In step 2, we have added hyperparameters such as an L2 regularization coefficient, a gradient normalization strategy, a gradient update algorithm, and an activation function globally (applicable for all layers).
In step 3, ConvolutionLayer requires you to mention the kernel dimensions (11*11 for the previous code). A kernel acts as a feature detector in the context of a CNN:
stride: Directs the space between each sample in an operation on a pixel grid.
channels: The number of input neurons. We mention the number of color channels here (RGB: 3).
OutGoingConnectionCount: The number of output neurons.
In step 4, SubsamplingLayer is a downsampling layer to reduce the amount of data to be transmitted or stored, and, at the same time, keep the significant features intact. Max pooling is the most commonly used sampling method. ConvolutionLayer is always followed by SubsamplingLayer.

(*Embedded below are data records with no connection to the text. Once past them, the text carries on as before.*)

(* ===== verification/Reachability.v ===== *)
(** * Every state the server can reach

    Requests arrive in any order, from anyone, at any time, with any
    configuration; the tables a server started on an empty database can reach
    are those a sequence of requests leaves.  They are always in order. *)

From stdpp Require Import strings relations.
From S2P Require Import Prelude Ordered RustStr Floats Externals Samples HttpError.
From S2P Require Import SourceScope Alerts Indexing Auth AuthSpec WorkerAuth Database.
From S2P Require Import AlertStore AlertStoreSpec ReverseMatch ReverseMatchSpec Store StoreSpec.
From S2P Require Import Server Routes Changes Isolation ServerSpec Integrity.

Section Steps.
Context `{UuidLib, DigestLib, InterfacesLib, PgLib, Deployment, RowDecoders, UrlLib,
  HeaderLib, JsonLib, Base64Lib, HmacLib}.

Definition tables (s : ServerWorld) : Database := w_db (sv_world s).

(** One request, whatever its environment, headers and time. *)
Inductive server_step : ServerWorld -> ServerWorld -> Prop :=
| ServerStep env state headers unix_now request s :
    server_step s (handle env state headers unix_now request s).2.

Definition initial (s : ServerWorld) : Prop := tables s = empty_database.
Definition reachable (s : ServerWorld) : Prop := exists s0, initial s0 /\ rtc server_step s0 s.

(** ** Triples of handlers *)
Definition htriple {A} (P : Database -> Prop) (h : Handler A) (Q : A -> Database -> Prop) : Prop :=
  forall s, integrity (tables s) -> P (tables s) ->
    leads Q (tables s) (to_option (h s).1) (tables (h s).2).

Abbreviation nothing := (fun _ : Database => True).
Abbreviation anything := (fun _ _ => True).

Lemma htriple_ret {A} (P : Database -> Prop) (a : A) : htriple P (mret a) (fun _ => P).
Proof. intros s I HP. split; [done|]. split; [done|]. by intros ? [= <-]. Qed.

Lemma htriple_check {A} P (r : result HttpError A) (Q : A -> Database -> Prop) :
  (forall a db, r = Ok a -> P db -> Q a db) -> htriple P (check r) Q.
Proof.
  intros HQ s I HP. split; [done|]. split; [done|]. intros a. simpl.
  destruct r; [|done]. intros [= ->]. by apply HQ.
Qed.

Lemma htriple_bind {A B} P (h : Handler A) (f : A -> Handler B) R Q :
  htriple P h R -> (forall a, htriple (R a) (f a) Q) -> htriple P (mbind f h) Q.
Proof.
  intros Hh Hf s I HP. destruct (Hh s I HP) as (I1 & G1 & HR).
  change (mbind f h s) with (match h s with (Ok a, s') => f a s' | (Err e, s') => (Err e, s') end).
  destruct (h s) as [[a|e] s1]; simpl in *; [|by apply leads_none].
  destruct (Hf a s1 I1 (HR a eq_refl)) as (I2 & G2 & HQ). split; [done|]. split; [by etrans | done].
Qed.

Lemma htriple_store {A} P (m : M A) Q : triple P m Q -> htriple P (store_call m) Q.
Proof.
  intros Hm s I HP. specialize (Hm (sv_world s) I HP). unfold store_call.
  by destruct (m (sv_world s)) as [r w].
Qed.

Lemma htriple_weaken {A} (P P' : Database -> Prop) (h : Handler A) (Q Q' : A -> Database -> Prop) :
  htriple P h Q -> (forall db, P' db -> P db) -> (forall a db, Q a db -> Q' a db) -> htriple P' h Q'.
Proof.
  intros Hh HP HQ s I HP'. destruct (Hh s I (HP _ HP')) as (I1 & G1 & HQ1).
  split; [done|]. split; [done|]. auto.
Qed.

(** Whatever keeps the integrity from any state does so from better ones. *)
Lemma htriple_any {A} (P : Database -> Prop) (h : Handler A) :
  htriple nothing h anything -> htriple P h anything.
Proof. intros Hh. by eapply htriple_weaken. Qed.

Lemma htriple_publish_event tenant audience event_type data :
  htriple nothing (publish_event tenant audience event_type data) anything.
Proof. intros s I _. split; [done|]. by split. Qed.

Lemma htriple_publish_matches tenant owner l : htriple nothing (publish_matches tenant owner l) anything.
Proof.
  induction l as [|m l IH]; simpl; [apply htriple_ret|].
  eapply htriple_bind; [apply htriple_publish_event | by intros []].
Qed.

(** ** Handlers *)
Context (env : Env) (state : AppState) (headers : HeaderMap) (unix_now : Z).

(** A page route goes on only with a source of its tenant. *)
Lemma htriple_admitted_urls t source_id url final_url :
  htriple nothing (admitted_urls t source_id url final_url) (fun _ db => source_in db t source_id).
Proof.
  unfold admitted_urls. eapply htriple_bind; [apply htriple_store, get_source_triple|]. intros o.
  eapply (htriple_bind _ _ _ (fun _ db => source_in db t source_id)).
  { apply htriple_check. intros policy db Hp Ho. apply ok_or_ok in Hp. by eapply Ho. }
  intros policy. do 3 (eapply htriple_bind;
    [by apply (htriple_check _ _ (fun _ db => source_in db t source_id))|]; intros ?).
  apply htriple_ret.
Qed.

(** Binds, checks and calls that need nothing of the tables. *)
Ltac step_check := eapply (htriple_bind _ (check _) _ anything); [by apply htriple_check|]; intros ?.
Ltac keep_check :=
  match goal with
  | |- htriple ?P _ _ => eapply (htriple_bind _ (check _) _ (fun _ => P)); [by apply htriple_check|]; intros ?
  end.
Tactic Notation "step_store" uconstr(lem) := eapply (htriple_bind _ _ _ anything); [apply htriple_store, lem|]; intros ?.
Ltac step_event :=
  eapply htriple_bind;
  [apply htriple_publish_event || apply htriple_publish_matches|]; intros ?.

Lemma htriple_handle request :
  htriple nothing (handle env state headers unix_now request) anything.
Proof.
  destruct request; simpl handle.
  - apply htriple_ret.
  - unfold list_records, authenticated, database. do 2 step_check.
    step_store list_alert_rules_triple. apply htriple_ret.
  - unfold get_record, authenticated, database. do 2 step_check.
    eapply htriple_bind; [apply htriple_store, get_alert_rule_triple|]. intros o.
    eapply (htriple_bind _ _ _ anything); [by apply htriple_check|]. intros ?. apply htriple_ret.
  - unfold create_record, authenticated, database. do 3 step_check.
    step_store create_alert_rule_triple. step_event. apply htriple_ret.
  - unfold upsert_alert_embedding, database. do 4 step_check.
    step_store upsert_alert_rule_embedding_triple. apply htriple_ret.
  - unfold list_sources_route, authenticated, database. do 2 step_check.
    step_store list_sources_triple. apply htriple_ret.
  - unfold get_source_route, authenticated, database. do 2 step_check.
    eapply htriple_bind; [apply htriple_store, get_source_triple|]. intros o.
    eapply (htriple_bind _ _ _ anything); [by apply htriple_check|]. intros ?. apply htriple_ret.
  - unfold create_source_route, authenticated, database. do 5 step_check.
    step_store create_source_triple. step_event. apply htriple_ret.
  - unfold ingest_page_route, database. do 5 step_check.
    eapply htriple_bind; [apply htriple_admitted_urls|]. intros [original final].
    step_store ingest_page_triple. step_event. apply htriple_ret.
  - unfold reverse_match_page, database. do 5 step_check.
    eapply htriple_bind; [apply htriple_admitted_urls|]. intros [original final].
    eapply htriple_bind; [apply htriple_store, ingest_and_reverse_match_triple|]. intros resp.
    apply htriple_any. step_event. apply htriple_ret.
  - unfold search_embeddings_route, authenticated, database. do 3 step_check.
    eapply htriple_bind; [apply htriple_store, search_embeddings_triple|]. intros page.
    apply htriple_any, htriple_ret.
  - unfold evaluate_matches_route, authenticated, database. cbv zeta. do 4 step_check.
    eapply htriple_bind; [apply htriple_store, require_alert_rule_triple|]. intros rule. do 4 keep_check.
    eapply htriple_bind; [apply htriple_store, evaluate_matches_triple|]. intros l.
    step_event. apply htriple_ret.
Qed.
End Steps.

Section Reachable.
Context `{UuidLib, DigestLib, InterfacesLib, PgLib, Deployment, RowDecoders, UrlLib,
  HeaderLib, JsonLib, Base64Lib, HmacLib}.

Lemma steps_in_order s s' :
  rtc server_step s s' -> integrity (tables s) -> integrity (tables s') /\ grows (tables s) (tables s').
Proof.
  induction 1 as [|a b c [env state headers unix_now request a'] _ IH]; intros I; [done|].
  destruct (htriple_handle env state headers unix_now request a' I Logic.I) as (I1 & G1 & _).
  destruct (IH I1) as [I2 G2]. split; [done | by etrans].
Qed.

Lemma reachable_in_order s : reachable s -> integrity (tables s).
Proof.
  intros (s0 & Hi & Hr). apply (steps_in_order _ _ Hr). unfold initial in Hi. rewrite Hi.
  apply integrity_empty.
Qed.

(** The declared constraints hold of the empty tables and are kept. *)
Lemma steps_constraints s s' : rtc server_step s s' -> constraints (tables s) -> constraints (tables s').
Proof.
  induction 1 as [|a b c [env state headers unix_now request a'] _ IH]; intros C; [done|].
  apply IH. destruct (handle_writes env state headers unix_now request a') as [t W].
  by eapply writes_constraints.
Qed.

(** C4: in every state the server reaches from an empty database, each of the
    eight tables satisfies the CHECK and UNIQUE constraints the migrations
    declare for it, and no text has a NUL character: a source has hosts,
    paths, modes and a crawl interval within its bounds and its root URL to
    itself in its tenant; a page its URL in its source; a revision a final
    status from 200 to 399 and its content hash in its page; a vector and a
    rule embedding a known normalization, a dimension that fits and its model
    space; a rule revision texts, threshold, filters and channels within
    their bounds and its number in its rule; a match the fields its mode
    requires and its key in its tenant. *)
Theorem reachable_constraints s : reachable s -> constraints (tables s).
Proof.
  intros (s0 & Hi & Hr). apply (steps_constraints _ _ Hr). unfold initial in Hi. rewrite Hi.
  apply constraints_empty.
Qed.

(** C2: every state the server reaches from an empty database, by any
    requests with any outcome, is in order: identifiers and match keys are
    distinct; every owner has at most ten enabled active rules; and every row
    refers only to rows of its own tenant, a page to its source and to a
    revision of its own, a revision to its page and to a predecessor of the
    same page, a stored vector to its revision, a rule to a revision of its
    own, a rule embedding to its rule and to a revision of that rule, and
    evidence of a match to its rule, a revision of that rule, a page
    revision, and vectors of that page revision or that rule revision.  Rows
    are never removed or handed to another tenant. *)
Theorem reachable_integrity s s' :
  reachable s -> rtc server_step s s' ->
  integrity (tables s') /\ search_wf (tables s') /\ grows (tables s) (tables s').
Proof.
  intros Hr Hs. destruct (steps_in_order _ _ Hs (reachable_in_order _ Hr)) as [I G].
  split; [done|]. split; [|done]. by constructor; apply I.
Qed.
End Reachable.

(** ** A first request *)
Module TraceExample.
Import SampleUrl SampleDigest AuthExample ReverseExample StoreExample.
Definition state : AppState := {|
  as_environment := Production; as_db := true; as_schema_ready := true;
  as_ingest_auth_configured := true; as_auth := AuthExample.config; as_allowed_origins := [];
  as_supabase_url := None |}.
Definition empty_world : ServerWorld := {| sv_world := AlertExample.world; sv_events := [] |}.
Definition with_rule : ServerWorld :=
  (handle AuthExample.env state (AuthExample.headers [lit "Bearer " ++ token] []) 1500
     (CreateRecord AlertExample.input) empty_world).2.
End TraceExample.
Import AuthExample ReverseExample StoreExample TraceExample.

Lemma reachable_integrity_witness :
  length (rules (tables with_rule)) = 1 /\ length (sv_events with_rule) = 1 /\
  integrity (tables with_rule).
Proof.
  split; [vm_compute; reflexivity|]. split; [vm_compute; reflexivity|].
  refine (proj1 (reachable_integrity empty_world with_rule _ _)).
  - exists empty_world. split; [reflexivity | apply rtc_refl].
  - apply rtc_once. apply ServerStep.
Defined.

Lemma reachable_constraints_witness :
  length (rule_revisions (tables with_rule)) = 1 /\ constraints (tables with_rule) /\
  Forall rule_revision_typed (rule_revisions (tables with_rule)).
Proof.
  split; [vm_compute; reflexivity|].
  assert (constraints (tables with_rule)) as C.
  { apply reachable_constraints. exists empty_world. split; [reflexivity | apply rtc_once, ServerStep]. }
  split; [exact C | exact (ck_rule_revisions _ C)].
Defined.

Efficiency is a challenging task in the case of a CNN. It requires a lot of images, along with transformations, to train better. In step 4, LocalResponseNormalization improves the generalization power of a CNN. It performs a normalization operation right before performing ReLU activation
We add this as a separate layer placed between a convolution layer and a subsampling layer:
ConvolutionLayer is similar to a feed forward layer, but for performing two- dimensional convolution on images.
SubsamplingLayer is required for pooling/downsampling in CNNs.
ConvolutionLayer and SubsamplingLayer together form the input layers for a CNN and extract abstract features from images and pass them to the hidden layers for further processing.